After about a year, I started to feel antsy. I had plateaued and wanted a new challenge, so I got a personal trainer and started learning how to lift real weights. I enjoyed it and saw some results, but I wasn’t seeing the total transformation that I wanted.
I was bummed. I resigned myself to the fact that I maybe just don't have the genetics or body to get to where I wanted to be. I went through different trainers, different workout styles, tried a lot of different diets, but didn’t really see all that much of a difference.
But I’ve always persevered, so I decided to switch trainers one more time—and that changed everything. I started working with a guy named Jason Tencate, and, for the first time, someone looked deeper than just what hours I was logging in the gym and what food was on my plate. He looked at my gut health, blood tests, hormones, life circumstances, stress, diet, and exercise, and factored all of these into my workout and diet plan.
First, we focused on losing a bit of fat, but then my goal shifted to work toward building more muscle mass and strength. My program changed every three weeks, and was determined by the comprehensive testing my coach would do, depending on my stress levels, my results, my body fat, etc. Sometimes I would do four weight training days and three cardio days, other times I’m doing six weight training days and one cardio day.
When it comes to losing a bit of fat and looking really fit, I’ve found diet is really the biggest component. I've played a lot with different approaches—keto, low-carb, high-protein—and it's different for everyone, but what I’ve found to really work for my body is eating a low-carb diet. While I've dipped as low as 6000 kilojoules a day to cut fat, I found that to be super unsustainable. Now, I still eat close to 8300 kilojoules daily, which still keeps me in shape while not making me hungry all the time.
A typical day for me looks like:
Pre workout: BCAAs
Post workout: Protein shake (water + protein)
Breakfast: Eggs, bacon, feta, avocado or overnight oats
Snack: Protein shake (almond milk, protein powder, coconut oil, banana, peanut butter, ice, cacao powder)
Lunch: Vegetables with meat (chicken or steak)
Snack: Rice cakes with avocado + ham
Dinner: Steak, greens, and sweet potato, chicken stir fry, mexi bowl etc..
However, I’ll never *not* eat donuts, pizza, chocolate, ice cream, and dumplings—maybe even all together.
Around three months ago I really started to see results—all the training I had been doing started to shine through.

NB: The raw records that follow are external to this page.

(** A three-page PDF and a corrupted upload. *)
Definition sky_pdf : UploadedFile := {|
  name := "sky.pdf";
  data := list_byte_of_string "%PDF" ++ list_byte_of_string "The sky is blue."
          ++ [Byte.x0c] ++ list_byte_of_string "Grass is green."
          ++ [Byte.x0c] ++ list_byte_of_string "Snow is white."
|}.

Definition broken_pdf : UploadedFile := {|
  name := "broken.pdf";
  data := list_byte_of_string "garbage"
|}.

Definition grass_pdf : UploadedFile := {|
  name := "grass.pdf";
  data := list_byte_of_string "%PDF" ++ list_byte_of_string "Grass is green."
|}.

(** One click on [Process Documents] with these files uploaded. *)
Definition click_process (files : list UploadedFile) : Widgets := {|
  uploaded_files := files;
  process_documents := true;
  clear_chat_history := false;
  query_input := "";
  ask := false
|}.

(** One click on [Ask] with this question typed. *)
Definition click_ask (q : string) : Widgets := {|
  uploaded_files := [];
  process_documents := false;
  clear_chat_history := false;
  query_input := q;
  ask := true
|}.

Definition five_pdf : UploadedFile := {|
  name := "five.pdf";
  data := list_byte_of_string "%PDF" ++ list_byte_of_string "one"
          ++ [Byte.x0c] ++ list_byte_of_string "two"
          ++ [Byte.x0c] ++ list_byte_of_string "three"
          ++ [Byte.x0c] ++ list_byte_of_string "four"
          ++ [Byte.x0c] ++ list_byte_of_string "five"
|}.

(** The session after a successful ingestion of [sky.pdf]. *)
Definition ready : State :=
  (main env (click_process [sky_pdf]) initial).2.

Definition sky_store : Qdrant := {|
  collection_name := "RAG_PDF_1000";
  embedding := {| model_name := "sentence-transformers/all-MiniLM-L6-v2" |};
  store_url := None;
  store_api_key := None
|}.

(** The session after ingesting the five pages, with [RETRIEVAL_K=5] in the
    process environment. *)
Definition ready_k5 : State :=
  set_environ {["RETRIEVAL_K" := "5"]}
    (main env (click_process [five_pdf]) initial).2.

But what really started to change was how empowered I felt. I felt (and still feel) strong, energized, and consistent thanks directly to training and lifting weights. While my goals started as physical ones, it's become more about proving to myself that I'm capable of a goal that takes a lot of time and energy.
Learning to push myself really hard and knowing I can always improve has shaped who I am today in a big way, and fitness taught me that. I've lived a life filled with low self-esteem, lack of self-love, struggling to bounce back from rejection, and only feeling worthy when someone else loves me or pays attention to me. These things don't just disappear, but working on my strength and health has had a huge impact on my self love.
I didn't even realize it for a while, but when I was faced with some pretty hard life changes recently, I approached them like a badass—and I have no doubt that's because I’ve learned how much I’m capable of withstanding in the gym.
SOPHIE’S NUMBER-ONE TIP
Stop aiming for perfection. Being “healthy” is not just about eating clean foods and cutting out everything “bad” like drinking and late-night snacking. That helps, but what’s truly important is striking a balance and enjoying spontaneity. I can get really rigid and inflexible with my routine and it can put a lot of pressure on all of the other aspects of my life. Identifying this and re-framing my perception of what it means to be healthy is something I’m constantly working on and will forever be evolving with me, but it’s something that really helps me feel fulfilled at the end of the day.